Setelah membereskan segala urusan resign di pabrik, aku langsung mengurus berkas untuk melanjutkan kuliah.
Di bulan ke enam aku kuliah masih saja diganggu oleh telepon dan pesan singkat dari Lexi, bahkan ketika aku sedang di angkutan umum, ketika Lexi menelepon dia menuduhku selingkuh karena bisingnya suara sekitar.
"Halo, Arlyna kamu di mana? Aku lagi di Bandung, nih." Lexi meneleponku.
"Kamu, di Bandung? A-aku di kampus." Aku kaget dibuatnya.
Ketika aku sedang bersama teman-teman melewati halaman parkir kampus, Lexi langsung menarik tanganku. Cardigan hijau yang aku kenakan di bagian lengannya sampai menjulur menutupi punggung tangan.
"Aduh Lex... sakit tau! Apa-apaan, sih, kamu?" Aku dibuatnya malu.

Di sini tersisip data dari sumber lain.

(** One part further. *)
Lemma quiet_step φ : fine_inv φ → nobody φ → ¬ all_started (fi_sys φ) →
  ∃ φ' h, rtc fine_step φ φ' ∧ fine_inv φ' ∧ nobody φ' ∧ is_hart h ∧
    (rank (sy_phase (fi_sys φ) h) < rank (sy_phase (fi_sys φ') h))%nat ∧
    ∀ h', is_hart h' → (rank (sy_phase (fi_sys φ) h') <= rank (sy_phase (fi_sys φ') h'))%nat.
Proof.
  destruct φ as [σ b]. intros I Hn Hna. pose proof (quiet_inv _ I Hn) as Hinv. cbn [fi_sys] in *.
  destruct (boot_step σ Hinv Hna) as (h & m & xs & p & Hh & Hst & Hrk). pose proof (Hn h Hh) as Hb. cbn in Hb.
  destruct (build_begin (D:=D) (U:=U) (X:=X) (sy_phase σ h)) as [f|] eqn:Hbb.
  - assert (Hp : may_pass h σ) by (inversion Hst; subst; try done; by match goal with E : sy_phase σ h = _ |- _ => rewrite E in Hbb end).
    destruct (fine_begin_ok σ b h f I Hh Hb Hp Hbb) as (q & w & Hr & I1). pose proof (F_begin h σ b f q _ Hh Hb Hbb Hp Hr) as Hs1.
    destruct (drain _ I1) as (φ' & Hr' & Hn' & I' & Hk). exists φ', h. cbn [fi_sys fi_build after_world after sy_phase] in Hk.
    assert (Est : ∀ h', upd_hart h (sy_phase σ h) (sy_phase σ) h' = sy_phase σ h').
    { intros h'. destruct (decide (h' = h)) as [->|]; [by rewrite upd_hart_eq|by rewrite upd_hart_ne]. }
    split; [by eapply rtc_l|]. split_and!; [done|done|done| |].
    + pose proof (Hk h Hh) as H. rewrite Est, upd_hart_eq in H. lia.
    + intros h' Hh'. pose proof (Hk h' Hh') as H. rewrite Est in H. lia.
  - exists (mk_fine (after h m xs p σ) b), h. assert (Hs1 : fine_step (mk_fine σ b) (mk_fine (after h m xs p σ) b)) by by eapply F_hart.
    split; [by apply rtc_once|]. split_and!; [by eapply fine_inv_step|done|done| |]; cbn [fi_sys after sy_phase].
    + rewrite upd_hart_eq. lia.
    + intros h' _. destruct (decide (h' = h)) as [->|]; [rewrite upd_hart_eq; lia|by rewrite upd_hart_ne].
Qed.

Lemma fine_boot φ : fine_inv φ → ∃ φ', rtc fine_step φ φ' ∧ nobody φ' ∧ all_started (fi_sys φ').
Proof.
  intros I. destruct (drain φ I) as (ψ & Hr & Hn & Iψ & _). clear I.
  enough (H : ∃ φ', rtc fine_step ψ φ' ∧ nobody φ' ∧ all_started (fi_sys φ')).
  { destruct H as (φ' & ? & ?). exists φ'. split; [by etransitivity|done]. }
  clear Hr φ. remember (parts_left (fi_sys ψ)) as n eqn:En. revert ψ Hn Iψ En. induction n as [n IH] using lt_wf_ind. intros ψ Hn Iψ ->.
  pose proof (quiet_inv ψ Iψ Hn) as Hinv. assert (H0 : is_hart 0) by (by vm_compute). assert (H1 : is_hart 1) by (by vm_compute).
  destruct (decide (rank (sy_phase (fi_sys ψ) 0) = 7 ∧ rank (sy_phase (fi_sys ψ) 1) = 7)%nat) as [[E0 E1]|Hne].
  { exists ψ. split; [done|]. split; [done|]. intros k Hk. by destruct (is_hart_cases k Hk) as [->| ->]. }
  destruct (quiet_step ψ Iψ Hn) as (φ' & h & Hr & I' & Hn' & Hh & Hlt & Hle).
  { intros Hall. apply Hne. by rewrite !Hall. }
  pose proof (proj1 (inv_rank _ 0 (quiet_inv _ I' Hn') H0)). pose proof (proj1 (inv_rank _ 1 (quiet_inv _ I' Hn') H1)).
  pose proof (Hle 0 H0). pose proof (Hle 1 H1).
  destruct (IH (parts_left (fi_sys φ')) ltac:(unfold parts_left; destruct (is_hart_cases h Hh) as [->| ->]; lia) φ' Hn' I' eq_refl)
    as (φ2 & Hr2 & ? & ?). exists φ2. split; [by etransitivity|done].
Qed.

(** With ideal barriers the boot goes through also when page tables are built one access at a time:
    in every reachable state the accesses to tables that can follow one another are
    finitely many, they stop only when every table that was begun is built, so that
    the allocator's lock causes no deadlock, and some continuation takes all harts
    into their guests. *)
Theorem fine_boot_completes φ : fine_reachable φ → sn building φ ∧ ((∀ φ', ¬ building φ φ') → all_built φ) ∧
  ∃ φ', rtc fine_step φ φ' ∧ nobody φ' ∧ all_started (fi_sys φ').
Proof.
  intros I%fine_reachable_inv. split; [by apply building_ends|]. split; [|by apply fine_boot].
  intros Hs. destruct (building_goes φ I) as [|(φ' & Hb)]; [done|by destruct (Hs φ')].
Qed.

(** ** Once the guests run *)

Lemma started_nobody φ : fine_inv φ → all_started (fi_sys φ) → nobody φ ∧ inv (fi_sys φ).
Proof.
  intros I Hall. destruct (fine_cases φ I) as [?|(m & k & all & fl & h & c & B & Hh & Hc)]; [done|]. specialize (Hall h Hh).
  destruct (bg_at _ _ (bz_begun _ _ _ _ _ B h c Hh Hc)) as [Ep|(Ep & _)]; by rewrite Ep in Hall.
Qed.
(** Nothing is left to build, and the machine is that of System.v. *)
Lemma started_fine_step φ φ' : nobody φ → all_started (fi_sys φ) → fine_step φ φ' →
  sys_step boot_msg (fi_sys φ) (fi_sys φ') ∧ nobody φ'.
Proof.
  intros Hn Hall Hst. destruct Hst as [h σ b f q m Hh Hb Hf|h σ b c c' w Hh Hb|h σ b t x p m Hh Hb|h σ b σ' Hh Hb Hbb Hst|σ b d]; cbn [fi_sys] in *.
  - specialize (Hall h Hh). by destruct (sy_phase σ h).
  - specialize (Hn h Hh). cbn in Hn. congruence.
  - specialize (Hn h Hh). cbn in Hn. congruence.
  - split; [by eapply Y_hart|done].
  - split; [apply Y_plic|done].
Qed.
Lemma started_fine_rtc φ φ' : nobody φ → inv (fi_sys φ) → all_started (fi_sys φ) → rtc fine_step φ φ' →
  rtc (sys_step boot_msg) (fi_sys φ) (fi_sys φ').
Proof.
  intros Hn Hinv Hall Hr. induction Hr as [|φ1 φ2 φ3 Hst _ IH]; [done|]. destruct (started_fine_step _ _ Hn Hall Hst) as [Hs Hn2].
  eapply rtc_l; [exact Hs|]. apply IH; [done|by eapply inv_step|by apply (started_step (fi_sys φ1))].
Qed.

(** C2: integrity, for all time.  Once the guests run, with tables that were built
    access by access, no sequence of steps of the other harts - their guests' code,
    their traps, even their panics - and of the PLIC changes what belongs to hart
    [h]: its registers, its virtual CPU, its control and status registers and the
    address translation of its guest; and if they are harts of other VMs, every byte
    its guest's addresses translate to stays as it is too. *)
Theorem fine_guest_integrity φ σ' h : fine_reachable φ → all_started (fi_sys φ) → is_hart h →
  (rtc (elsewhere h) (fi_sys φ) σ' → own_kept h (fi_sys φ) σ') ∧ (rtc (outside h) (fi_sys φ) σ' → untouched h (fi_sys φ) σ').
Proof. intros I%fine_reachable_inv Hall Hh. apply inv_integrity; [by apply started_nobody|done|done]. Qed.

(** C3: guests are confined.  From the moment the guests run, with tables that were
    built access by access, for ever and under every interleaving: the address
    translation of every guest stays as it is; every hart's own translation is the
    address space init_vmem builds; no guest reaches a byte below the dynamic region
    (the hypervisor's code, data, stacks and root tables) outside the images and devices
    of the configuration; and every byte of RAM above the firmware that no guest may
    write (code, constants and root tables among them) keeps its value, the
    hypervisor's own variables and stacks excepted, which its traps write. *)
Theorem fine_guests_confined φ φ' : fine_reachable φ → all_started (fi_sys φ) → rtc fine_step φ φ' →
  memory_kept (fi_sys φ) (fi_sys φ').
Proof.
  intros I%fine_reachable_inv Hall Hr. destruct (started_nobody φ I Hall) as [Hn Hinv]. apply inv_confined; [done|done|].
  by apply started_fine_rtc.
Qed.
End steps.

"Ngapain kamu dekat-dekat cowok lain? Siapa dia?" Lexi masih memegang erat membuat pergelangan tanganku makin sakit.
"Lexi lepasin nggak? Norak, kamu!" Aku semakin mengerang kesakitan.
"Bang, dia cewek kesakitan, tuh. Lepasin!" Arlan membelaku sambil sedikit mendorong tubuh Lexi.
Tidak lama kemudian, Lexi mengendurkan cekalannya lalu pergi dengan mengacungkan jari telunjuk padaku karena situasinya sudah ramai dengan teman-teman Arlan dan juga satpam yang menengahi.
"Kamu nggak apa-apa? Siapa dia, Lyn?" Arlan menunjuk tangan yang sedari tadi kupegang.